Pennsylvania News Today features a reflective piece on the good that can come from thinking about the purchases you make for your children. The author, Pete Marienthal, talks about his experience shopping for his kid’s extracurricular baseball activities. 

Marienthal mentions that he paid $125 for a baseball bat for his kid. The bat was made of the best materials, what the author refers to as “NASA grade titanium”, and was light enough to wield easily, and well designed enough to give his kid a great grip. 

As with many parents after they have spent on their children, Marienthal felt proud about what he’d done. His pride lasted only until the children’s coach told the parents during a pre-season meeting, that he would never pay more than $25 for a bat. He urged the parents to spend responsibly on the kit and equipment and the children needed. Boy, didn’t that change Marienthal’s views on his purchase! He quickly returned the bat and got a replacement bat, with higher quality, for a fifth of the price of the original bat.
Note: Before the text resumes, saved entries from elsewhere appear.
Lemma restricts_call o : writes o = false -> restricts CALL o no_value.
Proof.
  intros Hw A k f g m Q Hst Hlen He Hk. unfold enforceRestrictions. run_vm. unfold no_value in Hk. destruct (evm_readOnly g); run_vm; [|by apply Hk].
  rewrite Hw. change (CALL =? CALL) with true. cbv iota. destruct (lookup_lt_is_Some_2 (f_stack f) 2) as [v Hv]; [lia|].
  unfold Back. run_vm. rewrite Hv. run_vm. destruct (Z.gtb_spec (big_BitLen v) 0) as [Hb|Hb]; [apply He|]. apply Hk. intros _. rewrite Hv. simpl.
  assert (0 <= v) as H0 by (rewrite Forall_lookup in Hst; by eapply Hst). apply big_BitLen_bound in Hb; lia.
Qed.

Lemma charge_call_wp {A} o pops extra n (k : option vm_err -> IM A) f g m Q : call_gas_spec (gasCost o) pops extra ->
  frame_ok f g m -> evm_ok g -> machine_ok m -> (pops <= length (f_stack f))%nat -> 0 <= n -> (32 | n) ->
  (forall e f', f_contract f' = f_contract f -> wp ev_pre ev_post (k (Some e) f' g) Q m) ->
  (forall cost cg mem', cost <= c_Gas (f_contract f) -> 0 <= cg -> 0 <= extra (<[0%nat := cg]> (f_stack f)) < cost -> mem_ready mem' n ->
    wp ev_pre ev_post (k None (mkFrame (f_pc f) (<[0%nat := cg]> (f_stack f)) mem' (with_gas (f_contract f) (c_Gas (f_contract f) - cost))) g) Q m) ->
  wp ev_pre ev_post (ibind (charge cfg o n) k f g) Q m.
Proof.
  intros Hgas Hf Hg Hm Hlen Hn Hd He Hk. unfold charge. rewrite Hmeter. unfold ibind at 1 2. cbn [negb]. apply wp_then, wp_then.
  eapply wp_conseq; [by apply (Hgas f g m n)|].
  intros [[r f1] g1] m1 (-> & -> & E1 & E2 & Hr). destruct r as [cost|e]; run_vm; [|by apply He]. destruct Hr as (cg & E3 & Hcg & Hx & Hc & Hready).
  unfold UseGas. rewrite E1. destruct (Z.ltb_spec (c_Gas (f_contract f)) cost); run_vm; [by apply He|].
  unfold set_contract. rewrite E2, E3. apply Hk; auto. by rewrite <- E3.
Qed.

(** The end of an iteration with a call. *)
Lemma perform_call_wp N o pops need extra allowed f0 f g m : call_exec_ok N (execute o) pops need extra allowed -> jumps o = false -> halts o || reverts o = false ->
  frame_ok f g m -> evm_ok g -> machine_ok m -> (1 <= pops <= length (f_stack f))%nat -> f_pc f < zlen (c_Code (f_contract f)) ->
  need (f_stack f) <= mem_Len (f_mem f) -> allowed (evm_readOnly g) (f_stack f) ->
  c_Gas (f_contract f) + extra (f_stack f) < c_Gas (f_contract f0) -> c_Gas (f_contract f0) <= N -> is_u64 (c_Gas (f_contract f0)) ->
  wp ev_pre ev_post (perform o f g) (step_post f0 g m) m.
Proof.
  intros Hex Hj Hh Hf Hg Hm Hlen Hpc Hneed Ha Hlt HN Hu. unfold perform. unfold ibind at 1. unfold is_u64 in Hu.
  eapply wp_seq; [apply Hex; auto; lia|]. intros [[[ret err] f'] g'] m' (Hr & -> & Hmv & (gas & Ec & Hgas) & Hmem & Hst & Hl & Ep).
  set (g2 := if returns o then with_returnData g' ret else g').
  assert (moves_on g m g2 m') as Hmv2 by (subst g2; destruct (returns o); auto using moves_return).
  assert (forall k : unit -> IM flow, wp ev_pre ev_post (k tt f' g2) (step_post f0 g m) m' ->
    wp ev_pre ev_post (ibind (if returns o then let~ g := get_evm in put_evm (with_returnData g ret) else iret tt) k f' g') (step_post f0 g m) m') as K
    by (intros k; subst g2; destruct (returns o); by run_vm).
  apply K. clear K. apply orb_false_iff in Hh as [-> ->]. rewrite Hj. cbn [negb]. run_vm. destruct Hf as [Fpc _ Flim _ Fcode Fc].
  assert (zlen (c_Code (f_contract f)) < 2 ^ 62) by apply Fc. split_and!; auto; simpl; rewrite ?Ec; simpl; [unfold is_u64; lia| |lia].
  constructor; simpl; rewrite ?Ec; auto.
  - rewrite Ep, u64_id by (unfold is_u64; lia). simpl. lia.
  - unfold zlen in *. lia.
  - simpl. apply contract_with_gas; [|unfold is_u64; lia]. by apply (contract_moves _ g m).
Qed.

Lemma step_call N op o pops need extra allowed : validateStack o = makeStackFunc (Z.of_nat pops) 1 -> (3 <= pops)%nat -> restricts op o allowed ->
  mem_spec o pops need -> (forall st cg, need (<[0%nat := cg]> st) = need st) -> (forall b st cg, allowed b st -> allowed b (<[0%nat := cg]> st)) ->
  call_gas_spec (gasCost o) pops extra -> call_exec_ok N (execute o) pops need extra allowed -> jumps o = false -> halts o || reverts o = false ->
  forall f g m, frame_ok f g m -> evm_ok g -> machine_ok m -> f_pc f < zlen (c_Code (f_contract f)) -> c_Gas (f_contract f) <= N ->
  wp ev_pre ev_post (step_operation cfg op o f g) (step_post f g m) m.
Proof.
  intros Hv Hp Hres Hms Hni Hai Hgas Hex Hj Hh f g m Hf Hg Hm Hpc HN. unfold step_operation. run_vm. rewrite Hv.
  destruct (makeStackFunc _ _ _) as [e|] eqn:Ev; run_vm; [by apply halt_post|]. apply validate_ok in Ev as [V1 V2].
  assert (pops <= length (f_stack f))%nat as Hlen by (unfold zlen in V1; lia). pose proof (fo_stack _ _ _ Hf) as Hst.
  apply Hres; [done|lia|intros e; by apply halt_post|]. intros Ha.
  eapply required_memory_wp; [done..|intros e; by apply halt_post|]. intros n Hn Hd Hneed _.
  eapply charge_call_wp; [done..|intros e f' Ec; by apply halt_post|]. intros cost cg mem' Hc Hcg Hx [R1 R2].
  apply resize_wp; [done|]. pose proof (co_gas _ _ _ (fo_contract _ _ _ Hf)) as HG. pose proof HG as [? ?].
  eapply (perform_call_wp N o pops need extra allowed f); simpl; auto; try lia; rewrite ?length_insert, ?Hni; auto; try lia.
  destruct Hf. constructor; simpl; auto; [by apply Forall_insert|unfold zlen in *; by rewrite length_insert|].
  apply contract_with_gas; [done|unfold is_u64; lia].
Qed.
End Step.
You see, many parents equate spending a lot with spending right, and so, think that the more money they throw at their children’s extracurricular activities, the better parents they are. It’s the kind of thinking that makes retailers smile while making parents poorer, without really doing much for their children. 

What makes this whole business worse is that many children flitter from one activity to the next. Your kid may be in love with baseball tomorrow and decide a month later that his true passion lies in ballet. This leads to a lot of useless spending on the part of parents. Let’s put this into context: 57% of Americans have less than $1000 in savings and 39% have no savings at all. A $125 bat is more than a 10th of what experts think the typical American should have as savings! To rub salt in the wound, Maarienthal points to a study that shows that parents with children below 18 years of age, may accumulate debt as a result of their child’s extracurricular activities. He further suggests that not only is this financially risky behaviour, it doesn’t bear any real benefits apart from making parents feel good!

Of course, the point about low savings rates suggests that any extracurricular activities will either be wholly or partially funded by debt. In the study on children’s extracurricular activities, parents reported spending $4000 per year on those activities. Your bill gets worse the more talented your child is. It costs money to fund a child competing at a high level. And the proportion of children who are able to leverage this into financial freedom is vanishingly small. 
When I’m thinking about the fun places for kids, I often remember that it’s important to work within a budget. Ultimately, your child needs a financially free parent, not an indebted one. Parents have put themselves into a position where they feel obligated to spend big on extracurricular activities, even at the risk of their financial freedom. That kind of thinking needs to stop.